> _Exercise details_
After the line containing "induction 1 as", write nothing more; before it, reproduce every line of the material below exactly, starting with the first.

Top of Data section

Lemma challenger_encrypt_in_range (m : Z) (rng : nat -> Z) :
  0 <= m < PLAINTEXT_MODULUS ->
  challenger_encrypt {| val := m |} rng =
  Ok {| ciphertext_data :=
          (m * scaling_factor + rng O mod MAX_NOISE_BOUND)
          :: map (fun i => rng i mod CIPHERTEXT_MODULUS)
                 (seq 1 (POLYNOMIAL_DEGREE * 2 - 1)) |}.
Proof.
  intros Hm. unfold challenger_encrypt. cbn [val].
  rewrite gaussian_new_ok.
  rewrite (Z.mod_small m (2 ^ 64)) by (unfold PLAINTEXT_MODULUS in Hm; lia).
  rewrite (Z.mod_small m PLAINTEXT_MODULUS) by lia.
  do 3 f_equal.
  pose proof (noise_range (rng O)). unfold MAX_NOISE_BOUND in *.
  unfold PLAINTEXT_MODULUS in *.
  apply Z.mod_small. rewrite scaling_factor_value. unfold CIPHERTEXT_MODULUS. lia.
Qed.

(** Log entries of a prefix of the results. *)
Lemma log_from_app (i : nat) (ds1 ds2 : list Z) :
  log_from i (ds1 ++ ds2) = log_from i ds1 ++ log_from (i + length ds1) ds2.
Proof.
  revert i; induction ds1 as [|d ds1 IH]; intros i; cbn [app log_from length].
  - now rewrite Nat.add_0_r.
  - rewrite IH. now replace (S i + length ds1)%nat with (i + S (length ds1))%nat by lia.
Qed.

Lemma decrypt_results_app (rs1 rs2 : list (list byte)) (ds : list Z) :
  Forall2 (fun bytes d => deserialize_and_decrypt bytes = Ok {| val := d |}) rs1 ds ->
  forall i ds0 log0 n,
  decrypt_results i (rs1 ++ rs2) ds0 log0 n =
  decrypt_results (i + length rs1) rs2 (ds0 ++ ds) (log0 ++ log_from i ds)
    (n + length rs1)%nat.
Proof.
  induction 1 as [|r d rs ds Hr _ IH]; intros i ds0 log0 n.
  - cbn [app length log_from]. rewrite !app_nil_r, !Nat.add_0_r. reflexivity.
  - cbn [app decrypt_results]. unfold bind, call_deserialize_and_decrypt.
    rewrite Hr. cbn [val]. rewrite IH.
    rewrite <- !app_assoc. cbn [app log_from length].
    replace (S i + length rs)%nat with (i + S (length rs))%nat by lia.
    replace (S n + length rs)%nat with (n + S (length rs))%nat by lia.
    reflexivity.
Qed.
Lemma memory_absent_raises_KeyError_witness :
  memory snapshot_memory_absent = ∅
  /\ outcome (alert_rules snapshot_memory_absent) =
       Raise (KeyError "memory_used_percent")
  /\ alerts HighMemory (emitted (alert_rules snapshot_memory_absent)) = []
  /\ alerts ServiceDown (emitted (alert_rules snapshot_memory_absent)) = [].
Proof.
  split; [reflexivity|].
  apply (memory_absent_raises_KeyError snapshot_memory_absent).
  reflexivity.
Defined.

(** C6: the services of scenario C on a snapshot whose memory source
    failed: the [KeyError] of the memory rule ends the evaluation before
    the loop over the services, and no service warning is written. *)
Theorem service_alerts_lost_without_memory :
  down (services snapshot_memory_absent) = ["docker"; "nginx"]%string
  /\ alerts ServiceDown (emitted (alert_rules snapshot_memory_absent)) = []
  /\ outcome (alert_rules snapshot_memory_absent) =
       Raise (KeyError "memory_used_percent").
Proof.
  split; [reflexivity|].
  rewrite alert_rules_emitted, alert_rules_outcome.
  change (memory snapshot_memory_absent) with (∅ : gmap string pyval).
  rewrite lookup_empty, app_nil_r, alerts_after_temperature by done.
  done.
Qed.

(** ** The metric sources *)

(** Case analysis along a computation: on the result of each call it
    makes, on the optional values it tests, and on whether a handler
    catches what was raised. *)
Ltac run_step :=
  match goal with
  | x : (_ * _)%type |- _ => destruct x; simpl
  | |- context [match ?r with Ok _ => _ | Raise _ => _ end] =>
      let H := fresh "Hcall" in destruct r eqn:H; simpl
  | |- context [match ?o with Some _ => _ | None => _ end] =>
      let H := fresh "Hopt" in destruct o eqn:H; simpl
  | |- context [if is_Exception ?e then _ else _] =>
      let H := fresh "Hexn" in destruct (is_Exception e) eqn:H; simpl
  end.

Ltac run_source :=
  unfold outcome, emitted, try_except_Exception, bind, lift, ret, raise, logger;
  simpl; repeat run_step.

Lemma float_truediv_int_Ok (x : float) (count : option Z) (q : float) :
  float_truediv_int x count = Ok q ->
  exists n cores,
    count = Some n /\ n <> 0 /\ float_of_int n = Ok cores /\ q = (x / cores)%float.
Proof.
  unfold float_truediv_int. destruct count as [[|p|p]|]; try done.
  all: destruct (float_of_int _) as [cores|e] eqn:Hc; [|done].
  all: intros [= <-]; eexists _, cores; repeat split; try done.
Qed.

Lemma float_truediv_int_no_interrupt x count : no_interrupt (float_truediv_int x count).
Proof.
  unfold float_truediv_int, float_of_int.
  destruct count as [[|p|p]|]; simpl; try done.
  all: by destruct (is_infinity _).
Qed.

Lemma int_truediv_no_interrupt a b : no_interrupt (int_truediv a b).
Proof.
  unfold int_truediv.
  destruct a, b; simpl; try done.
  all: by destruct (is_infinity _).
Qed.

Lemma py_float_raises (s : string) (e : exn) : py_float s = Raise e -> e = ValueError.
Proof.
  unfold py_float.
  destruct (drop_underscores None (strip s)) as [t|]; [|congruence].
  destruct (split_sign t) as [neg u].
  destruct (_ || _); [done|].
  destruct (_ =? _)%string; [done|].
  destruct (parse_decimal neg u); congruence.
Qed.

(** *** Claims about the sources *)

(** C8: on every successful CPU sample (a dict that is not empty) each
    load figure is the load average divided by the core count, times
    100, rounded to two decimals, with nothing clamped, and the
    frequency is the int 0 when [psutil.cpu_freq()] gives [None]. *)
Theorem cpu_load_figures (env : Env) (d : gmap string pyval) :
  outcome (get_cpu_metrics env) = Ok d ->
  d <> ∅ ->
  exists (load1 load5 load15 : float) (n : Z) (cores : float),
    getloadavg env = Ok (load1, load5, load15)
    /\ cpu_count env = Ok (Some n)
    /\ n <> 0
    /\ float_of_int n = Ok cores
    /\ d !! "load_1min"%string = Some (PyFloat (py_round (load1 / cores * 100) 2))
    /\ d !! "load_5min"%string = Some (PyFloat (py_round (load5 / cores * 100) 2))
    /\ d !! "load_15min"%string = Some (PyFloat (py_round (load15 / cores * 100) 2))
    /\ (cpu_freq env 0%nat = Ok None -> d !! "cpu_freq"%string = Some (PyInt 0)).
Proof.
  unfold get_cpu_metrics. run_source.
  all: intros Hd Hne; simplify_eq; try done.
  all: repeat match goal with
         | H : float_truediv_int _ _ = Ok _ |- _ =>
             apply float_truediv_int_Ok in H;
             destruct H as (? & ? & ? & ? & ? & ->)
         end; simplify_eq.
  all: repeat match goal with
         | H1 : float_of_int ?n = Ok ?a, H2 : float_of_int ?n = Ok ?b |- _ =>
             rewrite H1 in H2; injection H2 as <-
         end.
  all: eexists _, _, _, _, _; repeat split; eauto; try done.
  all: by intros [=].
Qed.

Lemma cpu_load_figures_witness :
  outcome (get_cpu_metrics host_ok) = Ok busy_cpu
  /\ busy_cpu <> ∅
  /\ exists (load1 load5 load15 : float) (n : Z) (cores : float),
       getloadavg host_ok = Ok (load1, load5, load15)
       /\ cpu_count host_ok = Ok (Some n)
       /\ n <> 0
       /\ float_of_int n = Ok cores
       /\ busy_cpu !! "load_1min"%string = Some (PyFloat (py_round (load1 / cores * 100) 2))
       /\ busy_cpu !! "load_5min"%string = Some (PyFloat (py_round (load5 / cores * 100) 2))
       /\ busy_cpu !! "load_15min"%string = Some (PyFloat (py_round (load15 / cores * 100) 2))
       /\ (cpu_freq host_ok 0%nat = Ok None -> busy_cpu !! "cpu_freq"%string = Some (PyInt 0)).
Proof.
  assert (Hrun : outcome (get_cpu_metrics host_ok) = Ok busy_cpu) by reflexivity.
  assert (Hne : busy_cpu <> ∅).
  { intros Hempty.
    apply (f_equal (fun d : gmap string pyval => d !! "cpu_freq"%string)) in Hempty.
    discriminate Hempty. }
  split; [exact Hrun|]. split; [exact Hne|].
  exact (cpu_load_figures host_ok busy_cpu Hrun Hne).
Defined.

(** C7: when the thermal file is read and [float] accepts its content,
    the temperature is that number divided by 1000 and rounded to two
    decimals, and nothing is logged; when the file cannot be read, or
    its content is not a number, the result is [None], returned
    normally. *)
Theorem temperature_source (env : Env) :
  (forall (content : string) (millis : float),
     read_temp env = Ok content ->
     py_float (strip content) = Ok millis ->
     outcome (get_temperature env) = Ok (Some (py_round (millis / 1000) 2))
     /\ emitted (get_temperature env) = [])
  /\ (forall (content : string) (e : exn),
        read_temp env = Ok content ->
        py_float (strip content) = Raise e ->
        outcome (get_temperature env) = Ok None)
  /\ (forall e : exn,
        read_temp env = Raise e ->
        is_Exception e = true ->
        outcome (get_temperature env) = Ok None).
Proof.
  unfold get_temperature. split; [|split].
  - intros content millis Hread Hfloat. split; run_source; congruence.
  - intros content e Hread Hfloat. run_source; try congruence.
    rewrite Hread in *. simplify_eq.
    match goal with
    | H : py_float _ = Raise _ |- _ => apply py_float_raises in H; subst
    end.
    discriminate.
  - intros e Hread Hexn. run_source; congruence.
Qed.

Lemma temperature_source_witness :
  (outcome (get_temperature host_ok) = Ok (Some 45.68%float)
   /\ emitted (get_temperature host_ok) = [])
  /\ outcome (get_temperature host_garbled_sensor) = Ok None
  /\ outcome (get_temperature host_no_sensor) = Ok None.
Proof.
  split; [|split].
  - apply (proj1 (temperature_source host_ok) ("45678" ++ newline)%string 45678%float); reflexivity.
  - apply (proj1 (proj2 (temperature_source host_garbled_sensor)) "n/a"%string ValueError);
      reflexivity.
  - apply (proj2 (proj2 (temperature_source host_no_sensor))
             (OSError "No such file or directory")); reflexivity.
Defined.

(** One round of the loop of [check_dev_services] records what the
    query of its service says, and nothing else. *)
Lemma check_service_outcome (env : Env) (service : string)
    (st : list (string * bool)) :
  (forall e, query env service = Fails e -> is_Exception e = true) ->
  outcome (check_service env service st) =
    Ok (setitem st service (service_active (query env service))).
Proof.
  intros Hquery. unfold query in *.
  unfold check_service, subprocess_run, run_outcome, service_active.
  destruct (spawn env _) as [d rc out|e] eqn:Hspawn.
  - reflexivity.
  - run_source; [reflexivity|].
    rewrite (Hquery e eq_refl) in *. discriminate.
Qed.

(** The loop, over any list of services and from any dict. *)
Lemma check_services_outcome (env : Env) (todo : list string) :
  (forall service e, In service todo ->
     query env service = Fails e -> is_Exception e = true) ->
  forall st : list (string * bool),
    outcome (check_services env todo st) =
      Ok (fold_left
            (fun d service => setitem d service (service_active (query env service)))
            todo st).
Proof.
  induction todo as [|service rest IH]; intros Hquery st; [done|].
  cbn [check_services fold_left].
  rewrite outcome_bind;
    [|apply framed_check_service|intros; apply framed_check_services].
  rewrite check_service_outcome by (intros e; apply Hquery; simpl; tauto).
  apply IH. intros service' e Hin. apply Hquery. simpl. tauto.
Qed.

(** C10: whatever the four queries do, short of being interrupted,
    [check_dev_services] returns a dict whose keys are ssh, docker,
    nginx and postgresql in that order, each with the boolean that its
    own query alone decides: true for the output [active], false for
    any other output and for a query that failed. *)
Theorem check_dev_services_mapping (env : Env) :
  (forall (service : string) (e : exn),
     In service dev_services ->
     query env service = Fails e ->
     is_Exception e = true) ->
  outcome (check_dev_services env) =
    Ok [("ssh", service_active (query env "ssh"));
        ("docker", service_active (query env "docker"));
        ("nginx", service_active (query env "nginx"));
        ("postgresql", service_active (query env "postgresql"))]%string
  /\ List.map fst [("ssh", service_active (query env "ssh"));
                   ("docker", service_active (query env "docker"));
                   ("nginx", service_active (query env "nginx"));
                   ("postgresql", service_active (query env "postgresql"))]%string
     = dev_services.
Proof.
  intros Hquery. split; [|reflexivity].
  unfold check_dev_services.
  rewrite (check_services_outcome env dev_services Hquery []).
  reflexivity.
Qed.
(** * avr-sts-ultravox: the per-call duplex relay and its tool dispatcher

    A shallow embedding of [handleAudioStream] and [connectToUltravox] (the
    variant of index.js with tool dispatch and [callId] tracking), of
    [getToolHandler] and [loadTools] (loadTools.js), of the tool modules
    avrHangup.js and avrTransfer.js, and of storage.js and utils/api.js,
    together with the properties of the relay that the specification states
    and further properties of the code.

    JavaScript values are an inductive type, objects are finite maps from
    property names to values, listeners are computations in a small monad
    that threads the closure variables of [handleAudioStream], collects the
    externally visible actions (writes, sends, log lines) and propagates
    exceptions. *)

From Stdlib Require Import ZArith Lia Ascii String.
From stdpp Require Import base strings gmap list pretty.

Set Warnings "-register-all".
Local Open Scope Z_scope.

(** ** JavaScript values *)

Inductive val : Type :=
| VUndefined
| VNull
| VBool (b : bool)
| VNum (n : Z)
| VStr (s : string)
| VObj (fields : gmap string val)
| VArr (items : list val)
| VErr (name message : string).

(** An object literal with pairwise distinct keys. *)
Definition obj (l : list (string * val)) : val := VObj (list_to_map l).

(** [new Error(msg)], [TypeError], [SyntaxError], [ReferenceError]. *)
Definition Error (msg : string) : val := VErr "Error" msg.
Definition TypeError (msg : string) : val := VErr "TypeError" msg.
Definition ReferenceError (msg : string) : val := VErr "ReferenceError" msg.

(** The double quote character, for the literals of the source that
    contain it. *)
Definition dq : string := String (ascii_of_nat 34) EmptyString.

Definition typeof (v : val) : string :=
  match v with
  | VUndefined => "undefined"
  | VNull => "object"
  | VBool _ => "boolean"
  | VNum _ => "number"
  | VStr _ => "string"
  | VObj _ | VArr _ | VErr _ _ => "object"
  end.

(** ToBoolean, as used by [!x], [x && y] and [c ? a : b]. *)
Definition truthy (v : val) : bool :=
  match v with
  | VUndefined | VNull => false
  | VBool b => b
  | VNum n => negb (n =? 0)
  | VStr s => negb (String.eqb s EmptyString)
  | VObj _ | VArr _ | VErr _ _ => true
  end.
(** * Block processor, prefetcher and mempool of the wallet server

    A shallow embedding of [lbry/wallet/server/block_processor.py] and
    [lbry/wallet/server/mempool.py].  Python integers are [Z], byte strings
    are [string], dictionaries whose iteration order matters are insertion
    ordered association lists, the others are [gmap]s, sets are [gset]s.
    Code that raises returns a [result]. *)

From stdpp Require Import gmap strings list fin_maps.
From Stdlib Require Import ZArith Lia Ascii.

Open Scope Z_scope.

(** ** Python outcomes *)

Inductive exn :=
  | ZeroDivisionError
  | TypeError
  | KeyError
  | IndexError
  | ValueError
  | AttributeError
  | AssertionError
  | ChainError
  | Corrupt
  | InvariantViolated.

Inductive result (A : Type) :=
  | Ret (a : A)
  | Raise (e : exn).
Arguments Ret {A} a.
Arguments Raise {A} e.

#[global] Instance result_bind : MBind result := λ A B k r,
  match r with
  | Ret a => k a
  | Raise e => Raise e
  end.

#[global] Instance result_ret : MRet result := λ A a, Ret a.

Definition of_option {A} (e : exn) (o : option A) : result A :=
  match o with
  | Some a => Ret a
  | None => Raise e
  end.

(** A loop whose body may raise. *)
Fixpoint for_each {A B} (f : A → B → result A) (a : A) (l : list B) : result A :=
  match l with
  | [] => Ret a
  | b :: l => a ← f a b; for_each f a l
  end.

Bottom of Data section

> _Solution for this exercise_
Lemma challenger_encrypt_in_range (m : Z) (rng : nat -> Z) :
  0 <= m < PLAINTEXT_MODULUS ->
  challenger_encrypt {| val := m |} rng =
  Ok {| ciphertext_data :=
          (m * scaling_factor + rng O mod MAX_NOISE_BOUND)
          :: map (fun i => rng i mod CIPHERTEXT_MODULUS)
                 (seq 1 (POLYNOMIAL_DEGREE * 2 - 1)) |}.
Proof.
  intros Hm. unfold challenger_encrypt. cbn [val].
  rewrite gaussian_new_ok.
  rewrite (Z.mod_small m (2 ^ 64)) by (unfold PLAINTEXT_MODULUS in Hm; lia).
  rewrite (Z.mod_small m PLAINTEXT_MODULUS) by lia.
  do 3 f_equal.
  pose proof (noise_range (rng O)). unfold MAX_NOISE_BOUND in *.
  unfold PLAINTEXT_MODULUS in *.
  apply Z.mod_small. rewrite scaling_factor_value. unfold CIPHERTEXT_MODULUS. lia.
Qed.

(** Log entries of a prefix of the results. *)
Lemma log_from_app (i : nat) (ds1 ds2 : list Z) :
  log_from i (ds1 ++ ds2) = log_from i ds1 ++ log_from (i + length ds1) ds2.
Proof.
  revert i; induction ds1 as [|d ds1 IH]; intros i; cbn [app log_from length].
  - now rewrite Nat.add_0_r.
  - rewrite IH. now replace (S i + length ds1)%nat with (i + S (length ds1))%nat by lia.
Qed.

Lemma decrypt_results_app (rs1 rs2 : list (list byte)) (ds : list Z) :
  Forall2 (fun bytes d => deserialize_and_decrypt bytes = Ok {| val := d |}) rs1 ds ->
  forall i ds0 log0 n,
  decrypt_results i (rs1 ++ rs2) ds0 log0 n =
  decrypt_results (i + length rs1) rs2 (ds0 ++ ds) (log0 ++ log_from i ds)
    (n + length rs1)%nat.
Proof.
  induction 1 as [|r d rs ds Hr _ IH]; intros i ds0 log0 n.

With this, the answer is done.